Supreme Court of Texas
Dec 16, 1897
91 Tex. 332 (Tex. 1897)


No. 609.

Decided December 16, 1897.

1. Damages — Amount Claimed — Interest — Charge.

An instruction permitting the jury to allow plaintiff as damages for a personal injury, in addition to a sum not exceeding the total amount sued for, interest from the date of the injury to that of the judgment, is erroneous as to such allowance of interest. (P. 334.)

2. Same — Remittitur.

Such instruction, though the judgment recovered was for less than the total damages alleged, may have induced the jury to allow interest improperly; but plaintiff may remit in the appellate court, reducing the judgment to a sum which at such interest would equal the amount recovered, and have judgment rendered therefor. (P. 334.)

ERROR to the Court of Civil Appeals for the Fourth District, in an appeal from Orange County.

Action for personal injuries brought by Carr. He recovered judgment against the railway company, which appealed and on its affirmance obtained writ of error.

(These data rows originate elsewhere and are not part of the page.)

(** C17.  Evidence is kept as long as configured.  In zones with fixed offsets, a
    file of an event at time [ts] survives every clean-up within
    retain_days - 1 days of the local time of the event, and the first clean-up
    more than retain_days days after it removes the file, because a day's
    directory goes as a whole, counted from its midnight. *)
Theorem evidence_retention (off off' : Z) (w : Writer) (id : string) (ts now : Time) (t : tree) :
  let path := @evidence_path (fixed_zone off) w id ts in
  let t' := (@CleanupExpired (fixed_zone off') w now (fun _ => None) t).1 in
  names_fit w id -> @in_calendar (fixed_zone off) ts -> 0 < wr_retainDays w ->
  is_dir t (device_dir w) = true -> is_dir t (join_paths (device_dir w) (@FormatDate (fixed_zone off) ts)) = true ->
  (tm_sec now <= tm_sec ts + off + (wr_retainDays w - 1) * 86400 -> t' !! path = t !! path)
  /\ (tm_sec ts + off + wr_retainDays w * 86400 < tm_sec now -> t' !! path = None).
Proof.
  intros path t' Hn Hc Hr Hd Hday. set (day := (tm_sec ts + off) / 86400). assert (0 <= day < 49711) as Hday' by exact Hc.
  assert (86400 * day <= tm_sec ts + off < 86400 * day + 86400) as Hb by (unfold day; pose proof (Z.div_mod (tm_sec ts + off) 86400 ltac:(lia)); pose proof (Z.mod_pos_bound (tm_sec ts + off) 86400 ltac:(lia)); lia).
  assert (@FormatDate (fixed_zone off) ts = date_text day) as Ef by done. rewrite Ef in Hday. pose proof (ParseDate_text day Hday') as Ep. pose proof (ParseDate_entry _ _ Ep) as Hen.
  destruct (@CleanupExpired_lookup (fixed_zone off') w id Hn now t path Hr Hd) as [Hgone Hkept]. fold t' in Hgone, Hkept. rewrite AddDays_fixed in Hgone, Hkept.
  rewrite (day_dir w id Hn _ Hen) in Hday. set (r := strings_HasPrefix (wr_baseDir w) "/") in *. set (dev := elements (wr_baseDir w) ++ [wr_deviceID w]) in *.
  assert (exists rest, path = path_string r (dev ++ date_text day :: rest) /\ Forall entry_name (date_text day :: rest)) as (rest & Epath & Hrest).
  { pose proof (@file_entries (fixed_zone off) w id Hn ts Hc) as Hfe. unfold path. rewrite (@evidence_path_string (fixed_zone off) w id Hn ts Hc). unfold file_names, day_names in *. rewrite Ef in *.
    inversion Hfe as [|? ? _ Hfe' [Ex Ey]]. eexists. split; [|exact Hfe']. unfold dev. rewrite <-(app_assoc (elements (wr_baseDir w)) [wr_deviceID w]). done. }
  assert (forall names, Forall entry_name names -> clean_stack r (rev (dev ++ names))) as Hst by (intros names Hns; rewrite rev_app_distr; apply clean_stack_names; [done|apply (dev_stack w id Hn)]).
  rewrite Epath in *. split; intros Hnow.
  - apply Hkept. intros (n & d & Epn & Hbf & _ & Hbe). pose proof (ParseDate_entry _ _ Epn) as Hnn. apply beneath_string in Hbe; [|apply Hst; by apply Forall_singleton|by apply Hst].
    apply prefix_app_inv in Hbe. apply prefix_cons_inv_1 in Hbe. subst n. rewrite Ep in Epn. injection Epn as <-. unfold time_Before in Hbf. cbn [tm_sec tm_nsec] in Hbf.
    destruct (Z.ltb_spec (day * 86400) (tm_sec now + - wr_retainDays w * 86400)); [lia|]. destruct (Z.eqb_spec (day * 86400) (tm_sec now + - wr_retainDays w * 86400)); [lia|done].
  - apply Hgone. exists (date_text day), (mkTime (day * 86400) 0). split_and!; [done| |by apply is_dir_true|].
    + unfold time_Before. cbn [tm_sec]. rewrite (proj2 (Z.ltb_lt _ _)) by lia. done.
    + apply beneath_string; [apply Hst; by apply Forall_singleton|by apply Hst|]. apply prefix_app. by exists rest.
Qed.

S.R. Perryman, Baker, Botts, Baker Lovett and A.L. Jackson, for plaintiff in error. — The Court of Civil Appeals erred in refusing to sustain the assignment to the effect that the trial judge erred, to appellant's prejudice, in giving to the jury that portion of the main charge, which reads as follows, to-wit: "The fault or negligence on the part of plaintiff which would preclude him from recovery, if there was negligence both on his part and upon the part of the company, its agents or employes, is not the least degree of fault or negligence; but it must be such a degree as to amount to the want of ordinary care on his part under all the circumstances at the time of the injury." Railway v. Gorbett, 49 Tex. 573; Railway v. Leslie, 57 Tex. 88; Railway v. Geiger, 79 Tex. 21 [ 79 Tex. 21]; Whittaker's Smith on Negligence, chap. 5, p. 459; Railway v. LeGierse, 51 Tex. 202; Railway v. McCoy, 38 S.W. Rep., 37; Austin v. Talk, 20 Tex. 165 [ 20 Tex. 165]; Willis v. McNeil, 57 Tex. 479; Railway v. Harriett, 80 Tex. 81; Railway v. Welch, 86 Tex. 207; Railway v. Robinson, 73 Tex. 283; Rev. Civ. Stats., art. 1317; Railway v. Murphy, 46 Tex. 357.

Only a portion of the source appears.